Un doppio piano interpretativo, allora…

«Esattamente come i meriti e le colpe della televisione che l’hanno trasformata nel demiurgo della modernità italiana. Tra i meriti spicca l’unificazione linguistica del Paese, nel senso che gli italiani impareranno a parlere l’italiano anche grazie alla televisione, oltre che alla scuola, ovviamente. Certo, non sono mancati i demeriti, come la diffusione di modelli non sempre in linea con le fondamenta della stessa società italiana».

Parla anche di modelli negativi, pare di capire…

«Nella seconda fase della modernizzazione, ovvero dalla seconda metà degli anni Sessanta, alla televisione venne additata la responsabilità di aver diffuso modelli consumistici, individualistici, edonistici colpevoli -a loro volta- di aver contribuito a disgregare le basi della società italiana».

Come storico la periodizzazione è parte integrante del suo ragionamento.

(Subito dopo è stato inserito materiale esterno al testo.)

(** ** Waking *)
Lemma wake_value_fields r x w :
  _wake_value r x = Ok w →
  ∃ d, output x = JDict d ∧ dget "reason" d = Some (JStr (tw_reason w))
       ∧ tw_resume_input w = or_null (dget "resume_input" d) ∧ status x = "completed".
Proof.
  unfold _wake_value. intros H. destruct (output x) as [| | | | | | d]; try (by ok_inv). ok_inv. bool_inv.
  exists d. destruct (dget "reason" d) as [v |] eqn:Hv; cbn [or_null] in H; [| done].
  destruct v; try done. ok_inv. done.
Qed.
Definition same_wake (w w' : TimerWake) : Prop :=
  tw_reason w' = tw_reason w
  ∧ (tw_resume_input w' = tw_resume_input w ∨ tw_resume_input w' = json_sorted (tw_resume_input w)).
(** The receipt that a successful wake leaves *)
Definition wake_recorded (i : EffectIdentity) (w : TimerWake) db : Prop :=
  ∃ x, ledger db !! effect_key (wake_identity i) = Some x ∧ status x = "completed"
       ∧ ∀ r w', _wake_value r x = Ok w' → same_wake w w'.
Lemma wake_body_recorded fault r reason resume_input current db w db' :
  wake_body fault r reason resume_input current db = Ok (w, db') → wake_recorded (tr_identity r) w db'.
Proof.
  unfold wake_body. intros H. destruct (get_timer _ db) as [[known |] |]; cbn [obind] in H; [| done | done].
  destruct (bool_decide _); [| done].
  destruct (get (wake_identity _) db) as [[receipt |] |] eqn:Hg; cbn [obind] in H; [| | done].
  - ok_inv. apply get_ledger in Hg. exists receipt. split; [done |].
    apply wake_value_fields in E as (d & Ho & Hr & Hi & Hs). split; [done |].
    intros r' w' (d' & Ho' & Hr' & Hi' & _)%wake_value_fields. rewrite Ho in Ho'. injection Ho' as <-.
    rewrite Hr in Hr'. injection Hr' as Hr'. unfold same_wake. rewrite Hi, Hi'. auto.
  - destruct (timers_of db !! _) as [row |]; [| done]. ok_inv.
    match goal with E : effect_receipt _ = Ok ?x |- _ => pose proof (effect_receipt_id _ _ E); subst x end.
    match goal with E : insert_completed_receipt _ _ _ = Ok _ |- _ =>
      apply inserted_entry in E; [| done | by split | by apply get_absent] end.
    eexists. split; [done |]. split; [done |].
    match goal with E : _wake_value known _ = Ok w |- _ => apply wake_value_fields in E as (d & Ho & Hr & Hi & _) end.
    cbn [output completed_receipt wake_output] in Ho. injection Ho as <-.
    intros r' w' (d' & Ho' & Hr' & Hi' & _)%wake_value_fields.
    change (output (receipt_sorted _)) with (json_sorted (wake_output (tr_identity r) (tr_due_at known) reason resume_input)) in Ho'.
    unfold wake_output in Ho'. change (json_sorted (JDict ?p)) with (JDict (sorted_items p)) in Ho'. injection Ho' as <-.
    rewrite dget_sorted in Hr', Hi' by (apply (bool_decide_unpack _); vm_compute; exact I). cbn in Hr, Hi, Hr', Hi'.
    unfold same_wake. rewrite Hi, Hi'. split; [congruence | by right].
Qed.
(** C23: A timer is woken once: whether it became due or was resumed first, every later
    wake of it reports the first reason and the first resume input (with its keys
    in order once it was stored), whichever was asked for. *)
Theorem timer_wakes_once db db1 db2 db3 r r' w1 w2
    fault1 reason1 input1 current1 lease1 now1 fault2 reason2 input2 current2 lease2 now2 :
  wake fault1 r reason1 input1 current1 lease1 now1 db = (Ok w1, db1) →
  timer_steps db1 db2 → tr_identity r' = tr_identity r →
  wake fault2 r' reason2 input2 current2 lease2 now2 db2 = (Ok w2, db3) →
  same_wake w1 w2.
Proof.
  unfold wake. intros H1 [Hl _ _]%timer_steps_advance Hi H2. destruct (_ && _); [| done]. apply transaction_ok in H1.
  destruct (_ && _); [| done]. apply transaction_ok in H2.
  apply wake_body_recorded in H1 as (x & Hx & Hs & Hw).
  destruct (ledger_keeps _ _ _ _ Hl Hx) as (x' & Hx' & _ & _ & Hk). rewrite Hk in Hx' by (by rewrite Hs). clear Hk x'.
  unfold wake_body in H2. destruct (get_timer _ db2) as [[known |] |]; cbn [obind] in H2; [| done | done].
  destruct (bool_decide _); [| done]. rewrite Hi in H2.
  destruct (get (wake_identity (tr_identity r)) db2) as [[receipt |] |] eqn:Hg; cbn [obind] in H2; [| | done].
  - apply get_ledger in Hg. simplify_eq. ok_inv. by eapply Hw.
  - apply get_absent in Hg. rewrite ledger_lookup, Hg in Hx'. done.
Qed.
End Spec.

«C’è stato un prima, la paleotelevisione, che definì quell’arco temporale compreso tra il 1954 e l’inizio degli anni Settanta: è stata la fase più spiccatamente “pedagogica”, praticamente sovrapponibile alla direzione generale di Ettore Bernabei (tra il 1961 ed il 1974): approfondimenti giornalistici e sceneggiati (la Cittadella, la Freccia nera, i Fratelli Karamazov) tratti dai grandi romanzi, rappresentarono la cifra culturale di quel periodo. Si trattava di una televisione molto “sorvegliata” per ragioni politiche e culturali, destinataria di un ruolo educativo e formativo. Insomma: la “volgarizzazione” dell’alta cultura».

E, crediamo ci sia stato anche un dopo…

«Certo, quella della neotelevisione, che coprirà il ventennio successivo, 1975-1994: la televisione impersona ogni tipo di ruolo, si piega ai desiderata di un pubblico sempre più esigente (nasce il concetto dei “pubblici”), subendo contestualmente la pressione della nascente televisione commerciale. Venuta meno, in pratica, quella fase “educativa” e saltato il tappo delle televisioni private, questo medium non sarà più il simbolo dell’italianità “toto corde”, sostituendo alla mission “generalista” una forte tematizzazione».

Vittorio H. Beonio-Brocchieri, milanese, classe 1962, laureato in storia moderna presso l'Università di Pavia e dottorato presso l'Ecole des Hautes Etudes en Sciences Sociales di Parigi, è associato di Storia moderna all’Università della Calabria, dove insegna Storia dei media nel corso di laurea in Media e società digitale, seguendo particolarmente il filone della storia sociale dei media. Docente di Storia internazionale del mondo moderno nell’Università Statale di Milano, si occupa anche di storia economica e sociale e di World History oltre che di storia del pensiero politico. Tra le sue ultime pubblicazioni, Immagini del tempo e della storia nella modernità. Uno sguardo critico, Carocci 2022.